#### [The task]
Only the lines from the line containing "apply Nat.ltb_lt in Hwords. rewrite Hwords. simpl." to the end of the entries should be repeated, exactly as they appear.

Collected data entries
*** Begin section ***

(** C3: when no JSON text can be taken from the response (it has no
    opening brace with a closing brace behind it), and when the text taken
    is rejected by [json.loads], [_parse_evaluation_response] returns the
    fallback record: success false, the error string of the failure,
    total_score 0, max_possible_score 100, percentage 0, the manual review
    note as the only area for improvement, and the response kept in
    raw_response. *)
Theorem parse_failure_gives_fallback :
  forall response_text,
    (~ has_brace_pair response_text ->
     fallback_record (_parse_evaluation_response response_text)
                     (ValueError (py "No JSON found in response")) response_text)
    /\ (forall json_str e,
           extract_json response_text = Ok json_str ->
           json_loads json_str = Raise e ->
           fallback_record (_parse_evaluation_response response_text)
                           e response_text).
Proof.
  intro text. unfold _parse_evaluation_response, parse_evaluation_try. split.
  - intro Hn. apply extract_json_raises_iff in Hn as [e He].
    rewrite He. simpl.
    unfold extract_json in He.
    destruct (re_search fenced_json_re text); [discriminate|].
    destruct (re_search bare_json_re text); [discriminate|].
    injection He as <-. apply parse_except_is_fallback.
  - intros json_str e He Hl. rewrite He. simpl. rewrite Hl. simpl.
    apply parse_except_is_fallback.
Qed.


(** The parser fails only in the two ways of C3: the text taken from a
    response starts with a brace, so what [json.loads] returns for it is
    a dict and the two assignments go through. *)
Lemma parse_try_raises : forall response_text e,
    parse_evaluation_try response_text = Raise e ->
    (~ has_brace_pair response_text
     /\ e = ValueError (py "No JSON found in response"))
    \/ (exists json_str, extract_json response_text = Ok json_str
                         /\ json_loads json_str = Raise e).
Proof.
  intros text e H. unfold parse_evaluation_try in H.
  destruct (extract_json text) as [json_str|e0] eqn:He; simpl in H.
  - right. exists json_str. split; [reflexivity|].
    destruct (json_loads json_str) as [v|e1] eqn:Hl; simpl in H.
    + apply extract_json_braces in He as (mid & ->).
      apply json_loads_object in Hl as (d & ->). discriminate H.
    + congruence.
  - left. injection H as <-. split.
    + apply extract_json_raises_iff. eauto.
    + unfold extract_json in He.
      destruct (re_search fenced_json_re text); [discriminate|].
      destruct (re_search bare_json_re text); [discriminate|].
      now injection He as <-.
Qed.


(* ================================================================== *)
(** ** Rubric generation *)













(* ================================================================== *)
(** ** The pattern heuristics *)

(** A citation density of zero is below the lower bound. *)
Lemma zero_density_detected : forall y : Q, Qltb (Qnat 0 / y) 0.5 = true.
Proof. intros [[|n|n] d]; reflexivity. Qed.

(** The score when the citation check fires: whatever the other three
    checks say, it is at least 0.1. *)
Lemma score_with_citation_flag : forall quotes phrases formatting : bool,
    0.1 <= min_one
             (let s := 0.0 in
              let s := if quotes then s + 0.3 else s in
              let s := if phrases then s + 0.4 else s in
              let s := if formatting then s + 0.2 else s in
              s + 0.1).
Proof. intros [|] [|] [|]; vm_compute; discriminate. Qed.

(** C9: a text with at least one word and no match of the citation
    patterns has citation density 0, so [_check_citation_patterns] reports
    detected, and [detect_pattern_based_plagiarism] gives it a suspicion
    score of at least 0.1, whatever the other checks report. *)
Theorem uncited_text_scores_at_least_a_tenth :
  forall text reference_texts,
    (0 < List.length (split_ws text))%nat ->
    find_citations text = [] ->
    citation_detected (_check_citation_patterns text) = true
    /\ citation_density (_check_citation_patterns text) == 0
    /\ pr_success (detect_pattern_based_plagiarism text reference_texts) = true
    /\ 0.1 <= suspicion_score (detect_pattern_based_plagiarism text reference_texts).
Proof.
  intros text refs Hwords Hnone.
  assert (Hflag : citation_detected (_check_citation_patterns text) = true).
  { unfold _check_citation_patterns. rewrite Hnone.
    apply Nat.ltb_lt in Hwords. rewrite Hwords. simpl citation_detected.
    simpl List.length. apply zero_density_detected. }
  split; [exact Hflag|]. split; [|split].
  - unfold _check_citation_patterns. rewrite Hnone.
    apply Nat.ltb_lt in Hwords. rewrite Hwords. simpl.
    destruct (Qnat (List.length (split_ws text)) / 100) as [[|n|n] d]; reflexivity.
  - reflexivity.
  - unfold detect_pattern_based_plagiarism.
    cbn [suspicion_score citation_inconsistencies excessive_quotes
         repetitive_phrases unusual_formatting].
    rewrite Hflag. apply score_with_citation_flag.
Qed.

*** End section ***

#### [Expected output]
    apply Nat.ltb_lt in Hwords. rewrite Hwords. simpl.
    destruct (Qnat (List.length (split_ws text)) / 100) as [[|n|n] d]; reflexivity.
  - reflexivity.
  - unfold detect_pattern_based_plagiarism.
    cbn [suspicion_score citation_inconsistencies excessive_quotes
         repetitive_phrases unusual_formatting].
    rewrite Hflag. apply score_with_citation_flag.
Qed.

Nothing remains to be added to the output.